#### PROBLEM DETAILS:
Determine how many lines in the material below contain the string "Hmax", then state only that count.

#### PROVIDED DATA:
○ ○ ○ ○

(* ===== verification/MerkleSets.v ===== *)
(** * Facts about Merkle sets

    What an audit path shows when the size it claims is not that of the tree: the
    domains of the hashes keep its turns inside the tree, so that paths of
    neighbours lead to neighbours. Then the order of the entries of a set, and
    the proofs its operations build. *)
From stdpp Require Import base tactics list gmap countable orders sorting strings.
From Stdlib Require Import ZArith Lia Strings.Byte.
From S2P Require Import Prelude Bytes IdTypes Merkle MerkleFacts.

Local Open Scope N_scope.

Section Climbs.
  Context `{HB : Blake3Hash} `{HN : !WireFormat (Digest * Digest)}
    `{HNL : !WireLaws (Digest * Digest)} `{HL : !WireFormat (N * Digest * Digest)}
    `{HLL : !WireLaws (N * Digest * Digest)}.

(** The hash [r] is reached from the leaf [h] by the turns of index [i] of size [n]. *)
Inductive climbs (h : Digest) : N → N → Digest → Prop :=
| climbs_leaf : climbs h 0 1 h
| climbs_left i n l r :
    1 < n → i < largest_power_of_two_less_than n →
    climbs h i (largest_power_of_two_less_than n) l → climbs h i n (node l r)
| climbs_right i n l r :
    1 < n → largest_power_of_two_less_than n ≤ i → i < n →
    climbs h (i - largest_power_of_two_less_than n) (n - largest_power_of_two_less_than n) r →
    climbs h i n (node l r).

Lemma climbs_bounds h i n r : climbs h i n r → i < n.
Proof. induction 1; [lia| |done]. pose proof (power_bounds n). lia. Qed.

Lemma root_from_inclusion_range h i n path idx r :
  root_from_inclusion h i n path idx = Ok r → i < n.
Proof.
  unfold root_from_inclusion. destruct (N.leb_spec n i) as [Hle|]; [|done].
  destruct (N.size_nat n); simpl; by rewrite (proj2 (N.leb_le _ _)), orb_true_r.
Qed.

Lemma root_from_inclusion_climbs h i n path idx r idx' :
  n ≤ usize_max → root_from_inclusion h i n path idx = Ok (r, idx') → climbs h i n r.
Proof.
  revert i idx r idx'. induction n as [n IH] using (well_founded_induction N.lt_wf_0).
  intros i idx r idx' Hmax Hr. pose proof (root_from_inclusion_range _ _ _ _ _ _ Hr) as Hi.
  destruct (N.lt_trichotomy n 1) as [?|[->|Hn]]; [lia| |].
  { assert (i = 0) as -> by lia. rewrite root_from_inclusion_one in Hr.
    apply Ok_pair_inj in Hr as [<- _]. constructor. }
  rewrite root_from_inclusion_split in Hr by done. cbv zeta in Hr. pose proof (power_bounds n Hn).
  destruct (N.ltb_spec i (largest_power_of_two_less_than n)); unfold mbind, result_bind in Hr.
  all: destruct (root_from_inclusion _ _ _ _ _) as [[a j]|] eqn:Ha; [|done].
  all: destruct (next_path_hash path j) as [[b j']|]; [|done].
  all: apply Ok_pair_inj in Hr as [<- _].
  - apply climbs_left; [done..|]. eapply IH; [| |done]; lia.
  - apply climbs_right; [done..|]. eapply IH; [| |done]; lia.
Qed.

Lemma verify_leaf_hash_climbs proof h r :
  tree_size proof ≤ usize_max → verify_leaf_hash proof h r = Ok () →
  climbs h (leaf_index proof) (tree_size proof) r.
Proof.
  intros Hmax. unfold verify_leaf_hash.
  destruct (root_from_inclusion _ _ _ _ _) as [[r' j]|] eqn:Hr; [|done]. cbn.
  case_bool_decide as Hne; [by rewrite orb_true_r|]. subst r'. intros _.
  by eapply root_from_inclusion_climbs.
Qed.

(** ** Hashes of leaves are not hashes of trees *)

Definition is_leaf_hash (h : Digest) : Prop := ∃ payload, h = hash_bytes DomainMerkleLeaf payload.

Lemma leaf_hash_is leaf h : leaf_hash leaf = Ok h → is_leaf_hash h.
Proof. unfold leaf_hash. destruct (encode_wire _); [|done]. cbn. intros [= <-]. by eexists. Qed.

Lemma leaf_hash_Ok leaf : ∃ h, leaf_hash leaf = Ok h.
Proof.
  unfold leaf_hash. destruct (encode_wire_Ok (type_tag (leaf_key leaf), key_id (leaf_key leaf), value_hash leaf))
    as [bytes ->]. by eexists.
Qed.

Lemma leaf_hash_inj l1 l2 h : leaf_hash l1 = Ok h → leaf_hash l2 = Ok h → l1 = l2 ∨ collision.
Proof.
  unfold leaf_hash. destruct (encode_wire (_, _, value_hash l1)) as [b1|] eqn:H1; [|done].
  destruct (encode_wire (_, _, value_hash l2)) as [b2|] eqn:H2; [|done]. cbn.
  intros [= <-] Heq. assert (hash_bytes DomainMerkleLeaf b2 = hash_bytes DomainMerkleLeaf b1) as Hh by congruence.
  apply hash_bytes_inj in Hh as [[_ ->]|]; [left|by right].
  pose proof (encode_wire_inj _ _ _ H1 H2) as Ht. destruct l1 as [[] ?], l2 as [[] ?]. naive_solver.
Qed.

Lemma leaf_not_node h l r : is_leaf_hash h → h = node l r → collision.
Proof. intros [p ->] Heq. by apply hash_bytes_inj in Heq as [[? _]|]. Qed.

Lemma leaf_not_empty h : is_leaf_hash h → h = empty_merkle_root → collision.
Proof. intros [p ->] Heq. by apply hash_bytes_inj in Heq as [[? _]|]. Qed.

Lemma node_not_empty l r : node l r = empty_merkle_root → collision.
Proof. intros Heq. by apply hash_bytes_inj in Heq as [[? _]|]. Qed.

(** A root of leaf hashes that is the hash of a node, of a leaf, or of no tree. *)
Lemma root_is_node l a b :
  Forall is_leaf_hash l → root l = node a b →
  ((2 ≤ length l)%nat ∧ a = root (take (split_at (length l)) l) ∧ b = root (drop (split_at (length l)) l))
  ∨ collision.
Proof.
  intros Hl. destruct l as [|x [|y l]].
  - rewrite root_nil. intros Heq%eq_sym. right. by eapply node_not_empty.
  - rewrite root_singleton. apply Forall_cons_1 in Hl as [Hx _]. intros Heq. right. by eapply leaf_not_node.
  - rewrite root_split by (simpl; lia). intros [[<- <-]|]%node_inj; [|by right].
    left. split; [simpl; lia|done].
Qed.

Lemma root_is_leaf l h :
  Forall is_leaf_hash l → is_leaf_hash h → root l = h → l = [h] ∨ collision.
Proof.
  intros Hl Hh. destruct l as [|x [|y l]].
  - rewrite root_nil. intros Heq%eq_sym. right. by eapply leaf_not_empty.
  - rewrite root_singleton. intros ->. by left.
  - rewrite root_split by (simpl; lia). intros Heq%eq_sym. right. by eapply leaf_not_node.
Qed.

Lemma root_is_empty l : Forall is_leaf_hash l → root l = empty_merkle_root → l = [] ∨ collision.
Proof.
  intros Hl. destruct l as [|x [|y l]]; [by left|..].
  - rewrite root_singleton. apply Forall_cons_1 in Hl as [Hx _]. intros Heq. right. by eapply leaf_not_empty.
  - rewrite root_split by (simpl; lia). intros Heq. right. by eapply node_not_empty.
Qed.

(** A root of leaf hashes determines them, whatever the sizes of the trees. *)
Lemma leaf_root_inj l1 : ∀ l2, Forall is_leaf_hash l1 → Forall is_leaf_hash l2 → root l1 = root l2 →
  l1 = l2 ∨ collision.
Proof.
  induction l1 as [|x|l Hlen IHt IHd] using split_ind; intros l2 H1 H2 Heq.
  - rewrite root_nil in Heq. symmetry in Heq. by apply root_is_empty in Heq as [->|]; [left|right|].
  - rewrite root_singleton in Heq. apply Forall_cons_1 in H1 as [Hx _]. symmetry in Heq.
    by apply root_is_leaf in Heq as [->|]; [left|right|..].
  - rewrite (root_split l) in Heq by done. symmetry in Heq.
    apply root_is_node in Heq as [(Hl2 & Ha & Hb)|]; [|by right|done].
    destruct (IHt (take (split_at (length l2)) l2)) as [Ht|]; [by apply Forall_take..|done| |by right].
    destruct (IHd (drop (split_at (length l2)) l2)) as [Hd|]; [by apply Forall_drop..|done| |by right].
    left. rewrite <-(take_drop (split_at (length l)) l), Ht, Hd. apply take_drop.
Qed.

(** ** Where the turns of a path lead *)

(** The tree under a turn. *)
Lemma under_node l a b :
  Forall is_leaf_hash l → root l = node a b →
  (∃ l1 l2, l = l1 ++ l2 ∧ root l1 = a ∧ root l2 = b ∧ Forall is_leaf_hash l1 ∧ Forall is_leaf_hash l2)
  ∨ collision.
Proof.
  intros Hl [(_ & -> & ->)|]%root_is_node; [left|by right|done].
  exists (take (split_at (length l)) l), (drop (split_at (length l)) l).
  rewrite take_drop. split_and!; auto using Forall_take, Forall_drop.
Qed.

Lemma climbs_member h i n r : is_leaf_hash h → climbs h i n r →
  ∀ l, Forall is_leaf_hash l → root l = r → h ∈ l ∨ collision.
Proof.
  intros Hh. induction 1 as [|i n a b _ _ Hc IH|i n a b _ _ _ Hc IH]; intros l Hl Hr.
  - apply root_is_leaf in Hr as [->|]; [left; set_solver|by right|done..].
  - apply under_node in Hr as [(l1 & l2 & -> & H1 & H2 & ? & ?)|]; [|by right|done].
    destruct (IH l1) as [|]; [done..|left; set_solver|by right].
  - apply under_node in Hr as [(l1 & l2 & -> & H1 & H2 & ? & ?)|]; [|by right|done].
    destruct (IH l2) as [|]; [done..|left; set_solver|by right].
Qed.

(** The first index leads to the first leaf, whatever the size. *)
Lemma climbs_first h i n r : is_leaf_hash h → climbs h i n r → i = 0 →
  ∀ l, Forall is_leaf_hash l → root l = r → head l = Some h ∨ collision.
Proof.
  intros Hh. induction 1 as [|i n a b Hn Hi Hc IH|i n a b Hn Hi Hin Hc IH]; intros Hi0 l Hl Hr.
  - apply root_is_leaf in Hr as [->|]; [by left|by right|done..].
  - apply under_node in Hr as [(l1 & l2 & -> & H1 & H2 & ? & ?)|]; [|by right|done].
    destruct (IH Hi0 l1) as [Hd|]; [done..|left|by right]. by destruct l1.
  - pose proof (power_bounds n Hn). lia.
Qed.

○ ○ ○ ○

#### EXERCISE RESPONSE:
2